梶田博士の業績は、理論では質量が無いと予測されたニュートリノについて、実験で質量があることを示し、科学の定説をひっくり返したことだとニュースで伝えられた。ここで違和感を覚えたのは、科学の「定説」という言葉である。
 
まず、科学で定説となるためには、繰り返し再現性のある実験結果(自然現象の実際モデル)でその説が正しいと証明されてから認定されることである。理論だけで示された事象は、仮説にすぎないのである。
 
次に、実験による否定証明は、できないことを示せば良いので易しいが、肯定証明は実際に存在するという現象を示さなければならないので難しいという点である。また、否定証明は帰納的に論を進めることになりやすいが、数学的帰納法ならばいざ知らず、否定証明で展開された定説は、肯定証明でひっくり返る可能性があるということも知っておく必要がある。
 
これはイムレラカトシュの「方法の擁護」に書かれた内容の受け売りだが、質量の存在することを実験データを用いて肯定証明を行った梶田博士の科学における業績が、如何に難しい仕事であったかを知るには、この本を読むと良い。肯定証明の難しさが論じられている。秋の夜長の眠れないときには適した本である。
 
ここで思い出されるのはSTAP細胞である。世界各地の研究所及び多くの研究者により再現できないことが確認され、存在しないとされた。
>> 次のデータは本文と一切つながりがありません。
(* ===== verification/GoStd.v ===== *)
(** * The Go values the program computes with

    The pieces of the Go language and its standard library that the source uses: 64-bit
    integers, [time.Duration] and Unix times, [float64] conversion of integers, [error]
    values with [errors.Is], byte strings, and decoded JSON values. *)
From S2P Require Import Prelude.
Open Scope Z_scope.

(** ** Integers *)

(** Two's complement wrap-around of Go's 64-bit [int] and [int64]. *)
Definition wrap64 (z : Z) : Z := (z + 2 ^ 63) mod 2 ^ 64 - 2 ^ 63.

(** The values an [int] holds, and the values a Postgres INTEGER column holds. *)
Definition in_int64 (z : Z) : bool := (- 2 ^ 63 <=? z) && (z <? 2 ^ 63).
Definition in_int32 (z : Z) : bool := (- 2 ^ 31 <=? z) && (z <? 2 ^ 31).

(** [x << n]: a negative shift count panics ([None]). *)
Definition shl64 (x n : Z) : option Z :=
  if n <? 0 then None else Some (wrap64 (Z.shiftl x n)).

(** [float64(z)] for an integer, as the integer it denotes: exact up to 2^53, otherwise
    rounded to 53 significant bits, ties to even. *)
Definition float64_of_int (z : Z) : Z :=
  let a := Z.abs z in
  if a <=? 2 ^ 53 then z
  else
    let e := Z.log2 a - 52 in
    let q := Z.shiftr a e in
    let r := a - Z.shiftl q e in
    let half := 2 ^ (e - 1) in
    let q' := if (half <? r) || ((half =? r) && Z.odd q) then q + 1 else q in
    Z.sgn z * Z.shiftl q' e.

(** ** Time

    A [time.Time] is its offset from the Unix epoch in nanoseconds, a [time.Duration] a
    number of nanoseconds. *)
Definition Second : Z := 1000000000.
Definition Minute : Z := 60 * Second.
Definition Hour : Z := 60 * Minute.

(** [t.Unix()]: whole seconds, rounded down. *)
Definition Unix (t : Z) : Z := t / Second.

(** ** Error values *)

(** The values made once by [errors.New] and compared by identity: the program's own, then
    the third-party ones it tests for. *)
Inductive sentinel :=
| ErrJobNotFound | ErrJobNotClaimable | ErrJobNotRetryable | ErrJobNotCancellable
| ErrEnqueueAfterPersist | ErrMissingTenant
| ErrSessionInvalid | ErrTenantNotFound | ErrEmailTaken | ErrUserNotFound | ErrAPIKeyNotFound
| PgxErrNoRows | RedisNil | ContextCanceled.

#[export] Instance sentinel_eq_dec : EqDecision sentinel.
Proof. solve_decision. Defined.

(** A Go [error]: a sentinel; a Postgres error with its SQLSTATE; any other error, known by
    its text; [fmt.Errorf("<prefix>: %w", e)]; [fmt.Errorf("%w: %v", s, e)], which wraps the
    sentinel and only prints [e]. *)
Inductive error :=
| ESentinel (s : sentinel)
| EPg (code : string)
| EText (msg : string)
| EWrap (prefix : string) (e : error)
| EWrapV (s : sentinel) (e : error).

(** [errors.Is(e, s)]: walks the chain of wrapped errors. *)
Fixpoint errors_Is (e : error) (s : sentinel) : bool :=
  match e with
  | ESentinel s' => bool_decide (s' = s)
  | EPg _ | EText _ => false
  | EWrap _ e' => errors_Is e' s
  | EWrapV s' _ => bool_decide (s' = s)
  end.

(** [errors.As] at a [*pgconn.PgError]. *)
Fixpoint errors_As_Pg (e : error) : option string :=
  match e with
  | EPg code => Some code
  | EWrap _ e' => errors_As_Pg e'
  | _ => None
  end.

(** The texts given to [errors.New]. *)
Definition sentinel_text (s : sentinel) : string :=
  match s with
  | ErrJobNotFound => "job not found"
  | ErrJobNotClaimable => "job is not pending (cannot be claimed)"
  | ErrJobNotRetryable => "job is not failed (cannot be retried)"
  | ErrJobNotCancellable => "job is not pending (cannot be cancelled)"
  | ErrEnqueueAfterPersist => "job persisted but enqueue failed"
  | ErrMissingTenant => "job has no tenant"
  | ErrSessionInvalid => "session invalid or expired"
  | ErrTenantNotFound => "tenant not found"
  | ErrEmailTaken => "email already registered"
  | ErrUserNotFound => "user not found"
  | ErrAPIKeyNotFound => "api key not found"
  | PgxErrNoRows => "no rows in result set"
  | RedisNil => "redis: nil"
  | ContextCanceled => "context canceled"
  end%string.

(** [e.Error()]. *)
Fixpoint Error (e : error) : string :=
  match e with
  | ESentinel s => sentinel_text s
  | EPg code => "SQLSTATE " +:+ code
  | EText msg => msg
  | EWrap p e' => p +:+ ": " +:+ Error e'
  | EWrapV s e' => sentinel_text s +:+ ": " +:+ Error e'
  end%string.

(** A [(T, error)] result: the error, or the value when the error is nil. *)
Abbreviation result A := (error + A)%type.

(** ** Strings: [strings.HasPrefix] and [strings.TrimPrefix] *)

Fixpoint HasPrefix (s prefix : string) : bool :=
  match prefix, s with
  | EmptyString, _ => true
  | String c p, String d s' => if Ascii.eqb c d then HasPrefix s' p else false
  | String _ _, EmptyString => false
  end.

Fixpoint drop_string (n : nat) (s : string) : string :=
  match n, s with
  | S n', String _ s' => drop_string n' s'
  | _, _ => s
  end.

Definition TrimPrefix (s prefix : string) : string :=
  if HasPrefix s prefix then drop_string (String.length prefix) s else s.

(** ** JSON values and raw messages *)

(** A JSON value as [encoding/json] decodes it into an [interface{}]; a number is its
    literal. *)
Inductive json :=
| JNull
| JBool (b : bool)
| JNum (lit : string)
| JStr (s : string)
| JArr (l : list json)
| JObj (kvs : list (string * json)).

(** A [json.RawMessage]: empty, the text of a value, or text that is not JSON. *)
Inductive RawMessage :=
| RawNil
| RawJSON (j : json)
| RawBad (s : string).

(** ** Lemmas *)

Lemma wrap64_id z : - 2 ^ 63 ≤ z < 2 ^ 63 → wrap64 z = z.
Proof. intros H. unfold wrap64. rewrite Z.mod_small; lia. Qed.

Lemma float64_of_int_exact z : Z.abs z ≤ 2 ^ 53 → float64_of_int z = z.
Proof. intros H. unfold float64_of_int. by rewrite (proj2 (Z.leb_le _ _) H). Qed.

Lemma in_int32_spec z : in_int32 z = true ↔ - 2 ^ 31 ≤ z < 2 ^ 31.
Proof. unfold in_int32. lia. Qed.

Lemma HasPrefix_app p s : HasPrefix (p +:+ s) p = true.
Proof. induction p as [|c p IH]; simpl; [by destruct s|]. by rewrite Ascii.eqb_refl. Qed.

Lemma drop_string_app p s : drop_string (String.length p) (p +:+ s) = s.
Proof. induction p as [|c p IH]; simpl; [by destruct s|done]. Qed.

Lemma TrimPrefix_app p s : TrimPrefix (p +:+ s) p = s.
Proof. unfold TrimPrefix. by rewrite HasPrefix_app, drop_string_app. Qed.

Lemma HasPrefix_split s p : HasPrefix s p = true → ∃ t, s = p +:+ t.
Proof.
  revert s. induction p as [|c p IH]; intros s; [by exists s|]. destruct s as [|d s]; [done|].
  simpl. destruct (Ascii.eqb_spec c d) as [->|]; [|done]. intros [t ->]%IH. by exists t.
Qed.

Lemma string_app_inj_l (p s1 s2 : string) : p +:+ s1 = p +:+ s2 → s1 = s2.
Proof. induction p; simpl; intros H; [done|]. by simplify_eq; auto. Qed.

#[export] Hint Rewrite HasPrefix_app TrimPrefix_app : dispatch.
(* ===== verification/Models.v ===== *)
(** * Domain types ([internal/models]) *)
From S2P Require Import Prelude GoStd.
Open Scope Z_scope.

(** ** UUIDs: the 16 bytes of a [uuid.UUID], read as a number; [uuid.Nil] is zero. *)
Definition uuid : Type := N.
Definition uuid_Nil : uuid := 0%N.

#[export] Instance uuid_eq_dec : EqDecision uuid := N.eq_dec.
#[export] Instance uuid_countable : Countable uuid := _.
#[export] Instance uuid_inhabited : Inhabited uuid := populate uuid_Nil.

(** ** Job status *)

Definition Status : Type := string.
Definition StatusPending : Status := "pending".
Definition StatusProcessing : Status := "processing".
Definition StatusCompleted : Status := "completed".
Definition StatusFailed : Status := "failed".
Definition StatusCancelled : Status := "cancelled".
Definition StatusDeadLetter : Status := "dead_letter".

#[export] Instance Status_eq_dec : EqDecision Status := String.eq_dec.

Definition AllStatuses : list Status :=
  [StatusPending; StatusProcessing; StatusCompleted; StatusFailed; StatusCancelled].

(** [Status.Valid]: the loop over [AllStatuses]. *)
Definition Valid (s : Status) : bool :=
  existsb (λ v, bool_decide (s = v)) AllStatuses.

(** ** Records: one per table. A nil pointer is [None]. *)

Module Job.
Record Job := mkJob {
  ID : uuid;
  TenantID : uuid;
  QueueName : string;
  JobType : string;
  Payload : RawMessage;
  Status : Status;
  Result : RawMessage;
  ErrorMessage : option string;
  RetryCount : Z;
  MaxRetries : Z;
  ScheduledAt : option Z;
  StartedAt : option Z;
  CompletedAt : option Z;
  CreatedAt : Z;
  UpdatedAt : Z;
}.
End Job.
Abbreviation Job := Job.Job.

Module JobSchedule.
Record JobSchedule := mkJobSchedule {
  ID : uuid;
  TenantID : uuid;
  JobType : string;
  Payload : RawMessage;
  CronExpression : string;
  Enabled : bool;
  LastRunAt : option Z;
  NextRunAt : Z;
  CreatedAt : Z;
}.
End JobSchedule.
Abbreviation JobSchedule := JobSchedule.JobSchedule.

Module Tenant.
Record Tenant := mkTenant { ID : uuid; Name : string; CreatedAt : Z }.
End Tenant.
Abbreviation Tenant := Tenant.Tenant.

Module User.
Record User := mkUser {
  ID : uuid; TenantID : uuid; Email : string; PasswordHash : string; CreatedAt : Z
}.
End User.
Abbreviation User := User.User.

Module APIKey.
Record APIKey := mkAPIKey {
  ID : uuid; TenantID : uuid; Name : string; KeyHash : string; KeyPrefix : string;
  LastUsedAt : option Z; CreatedAt : Z
}.
End APIKey.
Abbreviation APIKey := APIKey.APIKey.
すなわち否定証明である。もし誰かがSTAP細胞を作り出したなら、すなわち肯定証明を行ったら、これもノーベル賞級の研究成果となるに違いない。
 
STAP細胞の騒動で歯がゆく感じたのは、STAP現象について基礎的なアプローチがなされていないことである。すなわち細胞に刺激、ストレスを与えるとは、どのようなことなのか、ストレスが加えられた結果、細胞内のレオロジーがどのように変化するのか、そしてその変化が遺伝子にどのような効果を及ぼすかについて誰か研究しているのだろうか?
 
当方の開発したカオス混合装置の技術にも関係するので、少し興味がある。もしかして、マイクロカオス混合装置を作成し、そこで細胞にストレスを与えたならSTAP現象が起きるのではないかとも思っている。カオス混合装置については、実用化されて10年近く稼働し普及し始めたが、その基礎研究は行われていない。なぜなら弊社の研究開発必勝法の成果で、科学でよく分かっていない機能を抽出し(ここに弊社の必勝法の特徴がある)タグチメソッドで最適化(だからロバストは高い)した技術(注)だからである。
 
専門外なので情報を持っていないが、STAP細胞の騒動のその後を見ていて、30年近く前と科学者の姿勢の違いに驚かされた。アカデミアで科学の研究に携わっている人は、一歩一歩足下を固めながら地道な研究の進め方をやって欲しい。
 
(注)科学で未解明の現象でも技術を生み出すために活用できる。これは「マッハ力学史」を読むと理解できる。科学は技術により先導されて誕生している。20世紀は科学が技術を牽引したかもしれないが、ここに来て科学の進歩が、あたかもCPUの進歩と同じように遅くなってきた。21世紀は技術で科学を牽引しなければいけない時代なのかもしれない。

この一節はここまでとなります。